Magelang – Sekitar 200 warga yang tergabung dalam Aliansi Masyarakat Wonogiri Bersatu menggelar aksi penyampaian aspirasi dan audiensi di Kantor Kejaksaan Negeri (Kejari) Kabupaten Magelang, Kamis (6/8/2026). Aksi tersebut mendapat pengamanan dari Polresta Magelang yang menerapkan pendekatan humanis agar kegiatan berlangsung aman dan tertib.
Dalam aksi tersebut, warga Desa Wonogiri, Kecamatan Kajoran, mempertanyakan perkembangan penanganan laporan dugaan penyimpangan dalam pengelolaan keuangan Dana Desa Wonogiri yang menyeret nama Kepala Desa Wonogiri, Junarsih.
Perwakilan massa diterima untuk berdialog dengan pihak Kejaksaan Negeri Kabupaten Magelang dan menyampaikan berbagai aspirasi terkait perkembangan penanganan kasus tersebut.
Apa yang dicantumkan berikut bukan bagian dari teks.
(* ===== verification/MutexSys.v ===== *)
(** * The mutex protocol under every interleaving of threads

    Any number of threads of any processes call the mutex operations of
    [Mutex]; a thread that waits inside [kthread_mutex_lock] is suspended with
    its continuation until the scheduler runs it again.  The steps run the
    operations themselves; the rest of the kernel may change anything else in
    between (relation [env]).  The invariant [minv] gives mutual exclusion,
    that no waiting thread is forgotten, and that the panic in
    [kthread_mutex_lock] is not reached. *)
From S2P Require Import Prelude Mmu Str Spinlock Kalloc Proc Exec Sched Mutex.

Section Protocol.
Context {E : Type}.
Implicit Types (s : kstate E) (x : exe) (c : nat * nat).

Record msys := mkMsys {
  ms_st : kstate E;
  ms_wait : gmap (nat * nat) (nat * (kstate E -> prog (kstate E) Z));
  ms_held : gset ((nat * nat) * nat);
}.

(** A thread that has been created by [allocthread] in a process made by
    [allocproc]: its id is its index. *)
Definition live (s : kstate E) (c : nat * nat) : Prop :=
  (exists q, k_procs s !! c.1 = Some q /\ p_ttlock q = Some PTABLE_LOCK /\ length (p_threads q) = NTHREAD) /\
  (c.2 < NTHREAD)%nat /\ th_tid (the_thread c s) = Z.of_nat c.2.

(** The processor runs the thread [c] and holds the locks [hs]. *)
Definition running (m : mach) (hs : gset nat) (c : nat * nat) : Prop :=
  exists x, mst x hs m /\ x_proc x = Some c.1 /\ x_thread x = Some c.
(* ===== verification/Printf.v ===== *)
(** * Formatted output of user programs (printf.c)

    [putc] writes one byte to a descriptor; the model of a function is the
    list of the bytes it writes.  The words after the format are [ap], read as
    the code reads them, one after the other; [str] gives the string at an
    address of the program's memory. *)
From S2P Require Import Prelude Mmu Str.

Definition digits : list Z := [48; 49; 50; 51; 52; 53; 54; 55; 56; 57; 65; 66; 67; 68; 69; 70].
Definition MINUS : Z := 45.
Definition PERCENT : Z := 37.

(** The loop that fills [buf], lowest digit first; 32 rounds divide any
    unsigned number by a base of at least 2 down to zero. *)
Fixpoint fill_digits (fuel : nat) (x base : Z) : list Z :=
  match fuel with
  | O => []
  | S fuel =>
      ch digits (Z.to_nat (x mod base)) ::
      if x / base =? 0 then [] else fill_digits fuel (x / base) base
  end.
Definition int_buf (xx base : Z) (sgn : bool) : list Z :=
  let neg := sgn && (xx <? 0) in
  let x := if neg then u32 (- xx) else u32 xx in
  fill_digits 32 x base ++ (if neg then [MINUS] else []).
Definition printint (xx base : Z) (sgn : bool) : list Z := rev (int_buf xx base sgn).

(** "(null)" *)
Definition null_string : list Z := [40; 110; 117; 108; 108; 41].

Section Printf.
Context (str : Z -> list Z).

(** One directive: what it writes and the words it leaves. *)
Definition directive (c : Z) (ap : list Z) : list Z * list Z :=
  let w := ch ap 0 in
  if c =? 100 then (printint (s32 w) 10 true, drop 1 ap)
  else if (c =? 120) || (c =? 112) then (printint (s32 w) 16 false, drop 1 ap)
  else if c =? 115 then (if w =? 0 then null_string else str w, drop 1 ap)
  else if c =? 99 then ([u8 w], drop 1 ap)
  else if c =? PERCENT then ([c], ap)
  else ([PERCENT; c], ap).
(** [state] is true after a '%'. *)
Fixpoint printf_loop (fmt : list Z) (state : bool) (ap : list Z) : list Z :=
  match fmt with
  | [] => []
  | c :: fmt =>
      if c =? 0 then []
      else if negb state then
        if c =? PERCENT then printf_loop fmt true ap else c :: printf_loop fmt false ap
      else
        let '(out, ap) := directive c ap in
        out ++ printf_loop fmt false ap
  end.
Definition printf (fmt ap : list Z) : list Z := printf_loop fmt false ap.
End Printf.

(** ** Numbers *)
Lemma length_fill_digits k fuel x base : 1 < base -> 0 <= x < base ^ Z.of_nat (S k) -> (length (fill_digits fuel x base) <= S k)%nat.
Proof.
  intros Hb. revert k x. induction fuel as [|fuel IH]; intros k x Hx; cbn [fill_digits length]; [lia|].
  destruct (Z.eqb_spec (x / base) 0) as [E|E]; [simpl; lia|]. destruct k as [|k].
  - exfalso. apply E, Z.div_small. rewrite Z.pow_1_r in Hx. lia.
  - apply le_n_S, (IH k). rewrite Nat2Z.inj_succ, Z.pow_succ_r in Hx by lia.
    split; [apply Z.div_pos; lia|apply Z.div_lt_upper_bound; lia].
Qed.

Lemma digit_ch d : 0 <= d < 10 -> ch digits (Z.to_nat d) = 48 + d.
Proof.
  intros Hd. assert (H : Z.to_nat d ∈ seq 0 10) by (apply elem_of_seq; lia).
  replace (48 + d) with (48 + Z.of_nat (Z.to_nat d)) by lia. revert H. generalize (Z.to_nat d). intros k.
  rewrite elem_of_seq. intros H. do 10 (destruct k as [|k]; [reflexivity|]). lia.
Qed.

Lemma atoi_step x t : 0 <= x < 2 ^ 31 -> atoi_loop ((48 + x mod 10) :: t) (x / 10) = atoi_loop t x.
Proof.
  intros Hx. cbn [atoi_loop]. pose proof (Z.mod_pos_bound x 10 ltac:(lia)). replace ((48 <=? 48 + x mod 10) && (48 + x mod 10 <=? 57)) with true by lia.
  f_equal. pose proof (Z.div_mod x 10 ltac:(lia)). rewrite (s32_small (x / 10 * 10)) by (Z.to_euclidean_division_equations; lia).
  rewrite s32_small; lia.
Qed.

Lemma atoi_digits k fuel x t : 0 <= x < 10 ^ Z.of_nat (S k) -> x < 2 ^ 31 -> (k < fuel)%nat ->
  atoi_loop (rev (fill_digits fuel x 10) ++ t) 0 = atoi_loop t x.
Proof.
  revert k x t. induction fuel as [|fuel IH]; intros k x t Hx Hm Hk; [lia|]. cbn [fill_digits].
  pose proof (Z.mod_pos_bound x 10 ltac:(lia)). rewrite digit_ch by lia. cbn [rev]. rewrite <- app_assoc. cbn [app].
  destruct (Z.eqb_spec (x / 10) 0) as [E|E].
  - cbn [rev app]. rewrite <- E. apply atoi_step. lia.
  - destruct k as [|k]; [exfalso; apply E, Z.div_small; rewrite Z.pow_1_r in Hx; lia|].
    rewrite (IH k); [apply atoi_step; lia| | |lia].
    + rewrite Nat2Z.inj_succ, Z.pow_succ_r in Hx by lia. split; [apply Z.div_pos; lia|apply Z.div_lt_upper_bound; lia].
    + apply Z.div_lt_upper_bound; lia.
Qed.

(** A number printed with %d and read back with [atoi] is the same number:
    [printint] writes a minus sign exactly for a negative number, and then
    digits that [atoi] reads as its absolute value.  What it collects fits the
    16 bytes of its buffer, in base 10 and 16 alike. *)
Theorem printint_atoi (n : Z) : - 2 ^ 31 < n < 2 ^ 31 ->
  (exists d, printint n 10 true = (if n <? 0 then [MINUS] else []) ++ d /\ atoi d = Z.abs n) /\
  (length (int_buf n 10 true) <= 16)%nat /\ (length (int_buf n 16 false) <= 16)%nat.
Proof.
  intros Hn. unfold printint, int_buf. cbn [andb]. set (x := if n <? 0 then u32 (- n) else u32 n).
  assert (Hx : x = Z.abs n) by (unfold x; destruct (Z.ltb_spec n 0); rewrite u32_small; lia).
  assert (Hd : (length (fill_digits 32 x 10) <= 10)%nat) by (apply length_fill_digits; [lia|]; change (10 ^ Z.of_nat 10) with 10000000000; lia).
  assert (Hh : (length (fill_digits 32 (u32 n) 16) <= 8)%nat)
    by (apply length_fill_digits; [lia|]; change (16 ^ Z.of_nat 8) with (2 ^ 32); apply u32_range).
  split; [|split].
  - exists (rev (fill_digits 32 x 10)). split; [rewrite rev_app_distr; now destruct (n <? 0)|].
    unfold atoi. rewrite <- (app_nil_r (rev _)), (atoi_digits 9); [simpl; lia| |lia|lia].
    change (10 ^ Z.of_nat 10) with 10000000000. lia.
  - rewrite length_app. destruct (n <? 0); cbn [length]; lia.
  - rewrite length_app. cbn [length]. lia.
Qed.

Lemma printint_atoi_witness : printint (-205) 10 true = [45; 50; 48; 53] /\
  (length (int_buf (-205) 10 true) <= 16)%nat.
Proof. destruct (printint_atoi (-205)) as [_ [H _]]; [lia|]. split; [reflexivity|exact H]. Defined.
Menanggapi pertanyaan warga, Kepala Seksi Intelijen Kejaksaan Negeri Kabupaten Magelang, Vidi Pradinata, menegaskan bahwa proses penanganan perkara masih terus berjalan dan saat ini berada pada tahap penyelidikan.
Sementara itu, Polresta Magelang melakukan pengamanan di sekitar lokasi guna memastikan masyarakat dapat menyampaikan pendapat secara aman, tertib, dan sesuai dengan ketentuan yang berlaku. Personel juga melakukan pengaturan agar aktivitas di sekitar Kantor Kejari tetap berjalan lancar.
Selama berlangsungnya aksi hingga audiensi selesai, situasi terpantau aman, tertib, dan kondusif tanpa adanya gangguan keamanan maupun ketertiban masyarakat.
Polresta Magelang menegaskan komitmennya untuk terus memberikan pelayanan pengamanan dalam setiap kegiatan masyarakat, termasuk aksi penyampaian pendapat di muka umum, sehingga hak warga untuk menyampaikan aspirasi tetap terlindungi sekaligus menjaga situasi kamtibmas di wilayah hukum Polresta Magelang tetap aman dan kondusif.
Perlu diketahui, hingga saat ini perkara yang dilaporkan warga tersebut masih berada pada tahap penyelidikan. Belum ada penetapan tersangka maupun putusan pengadilan terkait dugaan penyimpangan pengelolaan Dana Desa Wonogiri.